The investigators were interested in an RNA-binding protein called TIS11B. They gave it a fluorescent tag and then looked through a microscope at its distribution. A large region of the cell next to and interwoven with the ER lit up. This specific location suggested to them that TIS11B was somehow involved in protein synthesis.
Drs. Mayr and Ma then noticed something else: The number of AREs in an mRNA correlated with whether it was located inside or outside of this region. MRNAs with many AREs congregated in this region, while mRNAs with few or no AREs did not.
This led them to hypothesize that perhaps the number of AREs provides a kind of postal code for mRNAs. To test this idea, they performed an experiment. They systematically altered the number of AREs in several mRNAs and watched where those mRNAs went. Sure enough, the presence of a large number of AREs determined whether an mRNA found its way to the area that would come to be called TIGER.
Organelle Without Borders, or How TIGER Earned Its Stripes
Unlike other well-known organelles — say the nucleus or mitochondria — the TIGER domain is not enclosed by a membrane. No sharp dividing line separates its inside from its outside. Yet it still maintains a chemical environment distinct from that of other areas. The scientists refer to it as a membraneless organelle.
Helping membrane proteins find their way to a cell’s surface is clearly one of TIGER’s functions, but there could be others. Dr. Mayr thinks that another function might be to provide a space where mRNAs can hibernate until they are needed by a cell. She gives the example of immune cells, which keep quiet in the body until they encounter a trigger, like a virus or bacteria. Then they spring to life and start making proteins that drive an immune response. Having mRNAs readily available might save the body valuable time in fighting infections.
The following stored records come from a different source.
Section client.
Context {B3 : Blake3} {L : Lz4} {P : ChunkBufs} {N : Type} {NW : Network N} {LC : LocationCache N}.
Context (url_Parse : gostring -> option (gostring * gostring)) (c : Client N).

Definition casOrigin (baseURL : gostring) : result (gostring * gostring) :=
  let trimmed := trim_slashes baseURL in
  match url_Parse trimmed with
  | Some (scheme, host) =>
      if (bool_decide (scheme = str "http") || bool_decide (scheme = str "https")) && bool_decide (host <> [])
      then Ok (trimmed, scheme ++ str "://" ++ host) else Err (Errorf "invalid base URL %q")
  | None => Err (Errorf "invalid base URL %q")
  end.

Definition casContext (perm : gostring) : prog N (casAuth * gostring) :=
  match c_provider c with
  | None => throw errNoUpstreamProvider
  | Some resolve =>
      '(baseURL, token) ← prog_wrap "auth: %w" (resolve perm);
      '(baseURL, origin) ← lift (casOrigin baseURL);
      mret (MkCasAuth origin token, baseURL)
  end.

(** [authTransport.RoundTrip]: what goes out. *)
Definition withBearer (token : gostring) (req : call) : call :=
  if bool_decide (token = []) then req
  else MkCall (cl_Method req) (cl_URL req) (<[str "Authorization" := str "Bearer " ++ token]> (cl_Header req)) (cl_Body req).

Definition RoundTrip (mark : option casAuth) (req : call) : call :=
  match mark, url_Parse (cl_URL req) with
  | Some mark, Some (scheme, host) =>
      if bool_decide (ca_origin mark <> scheme ++ str "://" ++ host) || bool_decide (default [] (cl_Header req !! str "Authorization") <> [])
      then req else withBearer (ca_token mark) req
  | _, _ => req
  end.

Definition retryAttempts : Z := Z.max (c_retries c + 1) 1.

(** [do]. *)
Definition do_ (mark : option casAuth) (req : call) : prog N reply := net_Do (RoundTrip mark req).

(** [doWithNetworkRetry]; [reset i] is the error of [resetRequestBody] before the
    [i]th try. *)
Definition failed_attempts (e : error) : error := Wrapf "network error after %d attempts: %w" e.

Fixpoint retry_loop (mark : option casAuth) (req : call) (reset : nat -> option error) (tries i : nat) (lastErr : error) : prog N reply :=
  match tries with
  | O => throw (failed_attempts lastErr)
  | Datatypes.S tries =>
      match (if Nat.eqb i 0 then None else reset i) with
      | Some e => throw (Wrapf "reset request body: %w" e)
      | None =>
          let again e :=
            canceled ← net_CtxErr;
            if bool_decide (is_Some canceled) then throw (failed_attempts e)
            else retry_loop mark req reset tries (Datatypes.S i) e in
          catch (do_ mark req)
            (fun resp => if isServerError (rp_Status resp) then again (Errorf "server error status %s") else mret resp)
            (fun e => if negb (net_isNetworkError e) then throw (Wrapf "do request: %w" e) else again e)
      end
  end.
She also thinks that these membraneless organelles might be present throughout the cytoplasm. If that’s the case, then scientists will have to revise another common conception about cells — that they are more or less squishy bags filled with water. The existence of regions like the TIGER domain implies that the cytoplasm itself has distinct compartments that aren’t defined by membranes.
“Right now we don’t see these compartments,” Dr. Mayr says. “Then again, nobody knew that TIGER was there until we looked for it.”